Parece, por lo tanto, que el tesoro no está tanto en el argumento en sí, cuanto en la fuerza casi épica de la narrativa de Ernest Hemingway. Así lo reconoció la crítica, que le premió esta obra con el Pulitzer en 1953. Un año después lo hacía también la Academia Sueca con el Premio Nobel de Literatura.
No es solo una hazaña más en alta mar; la historia que protagoniza el anciano Santiago atrapa porque es humana y, aunque épica, termina siendo cercana. El estilo de Hemingway es el de la palabra precisa, la descripción minuciosa, el tono reflexivo, la acción ordenadora. Aventurero él y sus novelas, el autor americano va más allá y se desprende de las etiquetas. Participante en varias guerras y amante de las aventuras, gustaba de empaparse a fondo de los acontecimientos. Es por ello que sus relatos no buscan solo despertar emociones fuertes. No se puede entender a Hemingway sin la reflexión profunda que sigue a las acciones enérgicas. Italo Calvino comprendió bien que esta era la esencia de los héroes en sus novelas, un héroe que «quiere identificarse con las acciones que realiza, estar él mismo en la suma de sus gestos».
Santiago mide cada uno de sus actos. La meticulosidad con la que discierne su proceder define a un hombre cuyas fuertes manos se mueven por un gran corazón y una experimentada sabiduría. La violencia y la ternura son las dos caras de su actuación.

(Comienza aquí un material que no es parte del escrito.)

(* ===== verification/IntakeRepo.v ===== *)
(** The case transactions of src/src/modules/intake/repository/prisma-intake.repository.ts:
    creation, submission, information requests, the founder's decision, evidence review,
    closing, partner assignment and writeback, and messages.  Each locks the case row, checks
    it again under the lock, writes, audits and appends to the case's event ledger, all in one
    transaction; a guard that fails throws the repository's error class, named by its tag.
    [now] is the clock read by [new Date()] and by the columns that default to it. *)

From Stdlib Require Import Ascii.
From S2P Require Import Prelude JsString Currency DateTime IntakePolicy Db OfferingRepo IntakeDb.

Module IntakeRepo.
Import Currency DateTime IntakePolicy IntakeDb.
Import OfferingRepo (json_of_option).

(** ** Errors the services tell apart *)

Definition CaseReviewConflictError : error := Thrown "CaseReviewConflictError".
Definition CaseSubmissionConflictError : error := Thrown "CaseSubmissionConflictError".
Definition ApplicantAccountNotFoundError : error := Thrown "ApplicantAccountNotFoundError".
Definition EvidenceNotFoundError : error := Thrown "EvidenceNotFoundError".
Definition EvidenceCaseMismatchError : error := Thrown "EvidenceCaseMismatchError".

(** ** Inputs and results (intake.repository.ts) *)

Record PropertyRoomInput := mkRoomInput { ri_roomType : string; ri_sizeSqM : Z }.

Record PropertyInput := mkPropertyInput {
  pi_countryCode : string; pi_city : option string; pi_addressLine : option string;
  pi_landRegistryReference : option string; pi_latitude : option string; pi_longitude : option string;
  pi_ownerDeclaredValueEur : string; pi_hasExistingEncumbrance : bool; pi_details : PropertyDetails;
  pi_rooms : list PropertyRoomInput }.

Record CreateDraftIntakeInput := mkCreateDraft {
  cd_accountId : string; cd_traceId : string; cd_property : PropertyInput }.

Record CreatedDraftIntake := mkCreatedDraft { cdr_caseId : string; cdr_propertyId : string; cdr_stage : Stage }.

Record SubmissionDocumentInput := mkDocument { sd_documentType : string; sd_documentRef : string; sd_extractDated : option Z }.

Record CreateStaffCaseInput := mkCreateStaff {
  cs_applicantAccountId : string; cs_staffAccountId : string; cs_traceId : string; cs_property : PropertyInput;
  cs_submissionData : list (string * json); cs_documents : list SubmissionDocumentInput }.

Record SubmitInitialCaseInput := mkSubmit {
  si_accountId : string; si_caseId : string; si_traceId : string;
  si_submissionData : list (string * json); si_documents : list SubmissionDocumentInput }.

Record SubmittedCase := mkSubmitted {
  sc_caseId : string; sc_revisionId : string; sc_revisionNumber : Z; sc_stage : Stage; sc_submittedAt : Z }.

Record CreatedStaffCase := mkCreatedStaff { cst_case : SubmittedCase; cst_applicantAccountId : string }.

Record InformationRequestRecord := mkRequestRecord {
  rr_requestId : string; rr_caseId : string; rr_status : RequestStatus; rr_requestBody : string;
  rr_publishedAt : option Z; rr_dueAt : option Z; rr_resolvedAt : option Z;
  rr_resolutionType : option ResolutionType; rr_resolvingRevisionId : option string }.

Mata con fiereza a su presa y seguidamente contempla con ojos cansados a los peces, sus únicos compañeros. La relación respetuosa del hombre con la naturaleza es uno de los grandes temas tratados con maestría por Hemingway en este relato.
Un viejo solo, solamente acompañado por el mar. Esta sí es una soledad habitada, configurada a partir del silencio que se quiebra únicamente por el bramido de las olas y el rumor de los pensamientos del pescador. El monólogo interno es tan veraz que se desdobla generando el diálogo. ¿O quizá habla con los peces? Tal vez lo escuchemos conversar con el mar… No le inquieta la ausencia de un interlocutor real. Pues, quien sabe habitar la soledad sin angustia no tendrá dificultad en reconocer un bien en la compañía. Así, de vuelta a casa, al reencontrarse con sus compañeros y con Manolín, Santiago «notó lo agradable que era tener alguien con quien hablar en vez de hablar solo consigo mismo y con el mar».
Los lectores poco experimentados en la pesca se descubrirán grumetes aprendices junto a un curtido lobo de mar. Habrán de ir familiarizándose, poco a poco, con el léxico preciso de un autor que sí conocía esta labor consagrada a los peces. Serán uno más en la barca, como lo fue, durante algunos años el propio Manolín. La admiración del joven hacia el anciano emociona. Los gestos y la delicadeza con la que ambos interactúan resultan conmovedores pues manifiestan la belleza de la clásica relación maestro-discípulo.
Con todo, aunque la acción es protagonista, esta novela corta no deja de ser un elogio a la paciencia. Los grandes pescadores tienen un doctorado en el arte de la espera. Una práctica infrecuente hoy y atípica en el mundo de Hemingway, marcado por el dinamismo de la guerra y el cambio continuo. La mirada cansada de Santiago no ha perdido un ápice de sensibilidad y sus manos prestas para operar saben, igualmente, aguardar el momento oportuno.